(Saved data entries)
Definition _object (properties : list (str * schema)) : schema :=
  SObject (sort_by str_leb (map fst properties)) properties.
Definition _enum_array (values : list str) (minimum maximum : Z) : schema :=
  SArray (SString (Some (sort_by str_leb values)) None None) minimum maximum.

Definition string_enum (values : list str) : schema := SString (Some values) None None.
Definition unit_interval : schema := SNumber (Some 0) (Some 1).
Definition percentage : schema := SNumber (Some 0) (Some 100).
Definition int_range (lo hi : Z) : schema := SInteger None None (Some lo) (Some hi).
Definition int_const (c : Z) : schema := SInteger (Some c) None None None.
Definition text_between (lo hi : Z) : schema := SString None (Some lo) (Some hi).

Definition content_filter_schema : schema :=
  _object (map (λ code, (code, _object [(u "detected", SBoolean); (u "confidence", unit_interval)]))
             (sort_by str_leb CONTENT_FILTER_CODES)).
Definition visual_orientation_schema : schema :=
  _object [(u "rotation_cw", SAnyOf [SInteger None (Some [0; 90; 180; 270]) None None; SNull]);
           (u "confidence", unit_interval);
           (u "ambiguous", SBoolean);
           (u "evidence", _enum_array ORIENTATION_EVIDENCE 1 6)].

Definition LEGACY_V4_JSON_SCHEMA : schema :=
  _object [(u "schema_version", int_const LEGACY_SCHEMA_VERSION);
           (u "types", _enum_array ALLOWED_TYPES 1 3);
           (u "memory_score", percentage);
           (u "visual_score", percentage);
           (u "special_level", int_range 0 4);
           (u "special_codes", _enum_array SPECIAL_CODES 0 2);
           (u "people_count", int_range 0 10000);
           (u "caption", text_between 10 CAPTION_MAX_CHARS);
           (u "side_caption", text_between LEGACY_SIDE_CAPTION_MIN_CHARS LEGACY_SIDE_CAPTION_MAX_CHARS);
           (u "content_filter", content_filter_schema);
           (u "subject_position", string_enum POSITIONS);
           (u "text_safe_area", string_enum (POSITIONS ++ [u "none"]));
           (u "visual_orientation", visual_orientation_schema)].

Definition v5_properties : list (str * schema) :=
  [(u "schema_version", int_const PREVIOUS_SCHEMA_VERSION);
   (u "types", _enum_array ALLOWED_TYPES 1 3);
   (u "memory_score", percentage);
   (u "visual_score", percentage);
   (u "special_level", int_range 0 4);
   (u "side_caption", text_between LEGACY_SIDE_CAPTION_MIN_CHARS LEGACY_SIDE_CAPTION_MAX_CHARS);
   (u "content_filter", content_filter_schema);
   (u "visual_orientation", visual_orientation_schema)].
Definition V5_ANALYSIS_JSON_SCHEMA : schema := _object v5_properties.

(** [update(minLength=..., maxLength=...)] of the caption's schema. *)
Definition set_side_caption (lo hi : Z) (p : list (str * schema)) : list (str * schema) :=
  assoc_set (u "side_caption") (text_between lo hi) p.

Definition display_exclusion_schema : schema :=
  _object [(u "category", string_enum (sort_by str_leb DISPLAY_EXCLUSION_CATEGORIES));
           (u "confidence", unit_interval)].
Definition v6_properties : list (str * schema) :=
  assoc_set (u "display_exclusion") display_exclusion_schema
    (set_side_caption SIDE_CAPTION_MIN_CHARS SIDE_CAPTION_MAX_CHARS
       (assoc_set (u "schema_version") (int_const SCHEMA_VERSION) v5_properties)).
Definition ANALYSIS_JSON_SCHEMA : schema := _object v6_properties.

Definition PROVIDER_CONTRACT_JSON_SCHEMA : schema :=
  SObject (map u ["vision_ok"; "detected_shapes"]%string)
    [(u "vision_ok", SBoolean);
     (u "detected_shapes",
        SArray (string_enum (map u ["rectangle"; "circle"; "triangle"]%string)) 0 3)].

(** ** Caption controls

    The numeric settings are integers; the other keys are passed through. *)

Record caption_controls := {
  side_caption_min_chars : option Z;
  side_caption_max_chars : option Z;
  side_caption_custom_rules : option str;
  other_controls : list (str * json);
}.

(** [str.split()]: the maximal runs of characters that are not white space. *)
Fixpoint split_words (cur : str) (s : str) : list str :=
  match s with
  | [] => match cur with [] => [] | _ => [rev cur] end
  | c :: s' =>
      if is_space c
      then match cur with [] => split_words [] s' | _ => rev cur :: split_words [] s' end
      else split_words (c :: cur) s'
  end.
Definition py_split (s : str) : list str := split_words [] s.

◆ **Work item**:
Proceeding from the line containing "(sort_by str_leb CONTENT_FILTER_CODES))." through the line containing "Definition LEGACY_V4_JSON_SCHEMA : schema", transcribe the lines above exactly, both end lines included.

◆ **Response box**:
             (sort_by str_leb CONTENT_FILTER_CODES)).
Definition visual_orientation_schema : schema :=
  _object [(u "rotation_cw", SAnyOf [SInteger None (Some [0; 90; 180; 270]) None None; SNull]);
           (u "confidence", unit_interval);
           (u "ambiguous", SBoolean);
           (u "evidence", _enum_array ORIENTATION_EVIDENCE 1 6)].

Definition LEGACY_V4_JSON_SCHEMA : schema :=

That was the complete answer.